「温故創新」230826 N1270伊波喜一

考える 野球づくりを 目指しつつ 目線を下げて 聞く耳立てて  

 慶応高校が、甲子園で107年ぶりの優勝を果たした。「エンジョイベースボール」を掲げ、従来のやり方を変えて選手を育成した。  

 監督の森林貴彦さんは付属小学校の教諭をやりつつ、監督を務めている。一般企業での社会人経験を経て高校生に求めるものに、「社会人になっても通用すること」を身につけることがある。

 挨拶1つとっても、「チース」「アザース」ではなく、きちんと返す。また監督からの一方的な指示ではなく、バントやヒット、盗塁などの意味を選手達に考えさせていった。

 そのためにも、選手とコーチ、監督とはフラットな関係作りを意図し、話し合いを根本に据えてきた。

 監督一人ではとても大所帯の一人ひとりと話すことは出来ない。そこで、15名いる学生コーチにその役も手伝ってもらいながら、風通しの良いチームを作ってきた。

 上級生と下級生の関係も同様に、互いをさんづけで呼び合い、互いに提案したりされたりしながら、工夫・改善をしてきた。
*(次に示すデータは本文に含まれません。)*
(** Every event keeps the requests well formed. *)
Lemma request_inv_dispatch (ev : Event) (w : World) :
  flow_inv w -> catalog_inv w ->
  request_inv w -> request_inv (dispatch ev w).
Proof.
  intros Hflow Hcat Hinv. destruct ev; cbn [dispatch].
  - destruct (initialized (rt w)) eqn:Hi; [done|].
    destruct (fi_before w Hflow Hi) as [_ Hld].
    pose proof (fi_idle w Hflow Hld) as Hq.
    unfold request_inv, initializeApp, loadAvailableCurrencies.
    match goal with
    | |- context [inflight (rt (fetch ?u ?k ?x))] =>
        change (inflight (rt (fetch u k x)))
          with (inflight (rt x) ++
                [{| req_id := next_request (rt x); req_url := u;
                    req_cont := k |}])
    end.
    destruct (loading_view_same true _ _
                (flow_view_setLoadingState true
                   (upd_rt (set_initialized true) w))) as [-> _].
    change (inflight (rt (upd_rt ?f w))) with (inflight (rt w)).
    rewrite Hq. by repeat constructor.
  - destruct (btn_disabled _); [done|].
    destruct (listeners _) eqn:Hl; [|done].
    by apply request_inv_handleConversionRequest.
  - destruct (in_disabled _); [done|].
    destruct (listeners _) eqn:Hl; [|done].
    unfold on_keypress. destruct (str_eqb _ _); [|done].
    by apply request_inv_handleConversionRequest.
  - destruct (in_disabled _); [done|]. cbn.
    destruct (listeners _); [|by apply (request_inv_view w)].
    unfold handleAmountInput.
    match goal with
    | |- request_inv (hideError ?x) =>
        apply (request_inv_view x);
          [apply static_hideError | apply flow_view_hideError |];
        by apply (request_inv_view w)
    end.
  - destruct (_ || _); [done|].
    change (listeners (rt (upd_dom ?f w))) with (listeners (rt w)).
    destruct (listeners (rt w)); [|by apply (request_inv_keep w)].
    match goal with
    | |- request_inv (resetResults ?x) =>
        apply (request_inv_view x);
          [apply static_resetResults | apply flow_view_resetResults |];
        by apply (request_inv_keep w)
    end.
  - destruct (_ || _); [done|].
    change (listeners (rt (upd_dom ?f w))) with (listeners (rt w)).
    destruct (listeners (rt w)); [|by apply (request_inv_keep w)].
    match goal with
    | |- request_inv (resetResults ?x) =>
        apply (request_inv_view x);
          [apply static_resetResults | apply flow_view_resetResults |];
        by apply (request_inv_keep w)
    end.
  - destruct (find_request id w) as [q|] eqn:Hq; [|done].
    destruct (find_request_only id q w Hflow Hq) as (_ & _ & Hrem).
    apply request_inv_idle.
    destruct (req_cont q) as [|a from to].
    + destruct (flow_view_load_settled o (remove_request id w)) as [Hv|Hv].
      * destruct (loading_view_same false _ _ Hv) as [-> _]. exact Hrem.
      * unfold flow_view, loading_view, listening_view in Hv.
        injection Hv as -> _. exact Hrem.
    + destruct (loading_view_same false _ _
                  (flow_view_conversion_settled a from to o
                     (remove_request id w))) as [-> _].
      exact Hrem.
  - apply (request_inv_view w);
      [apply static_elapse | apply flow_view_elapse | done].
  - unfold on_error, console_error.
    apply (request_inv_view w); [|by rewrite flow_view_displayError|done].
    by destruct (static_displayError
      (str "An unexpected error occurred. Please refresh the page.")
      (emit (ConsoleError (str "Uncaught error:") e) w)) as [-> _].
  - unfold on_unhandledrejection, console_error.
    apply (request_inv_view w); [|by rewrite flow_view_displayError|done].
    by destruct (static_displayError
      (str "An unexpected error occurred. Please try again.")
      (emit (ConsoleError (str "Unhandled promise rejection:") reason) w))
      as [-> _].
Qed.

End RequestInvariant.

(** ** A start-up that fails *)

Section FailedStartUp.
 一朝に、このようなチームが出来上がるわけではない。失敗もその分あったことと思う。しかし目標を示し、ぶれずに基本を積み上げてきたからこその優勝である。

 人の話を聞こうともせず、自分の考えを押し付ける組織風土では、人は育たないし伸びない。聞く耳を育てることが、先ず先決であろう。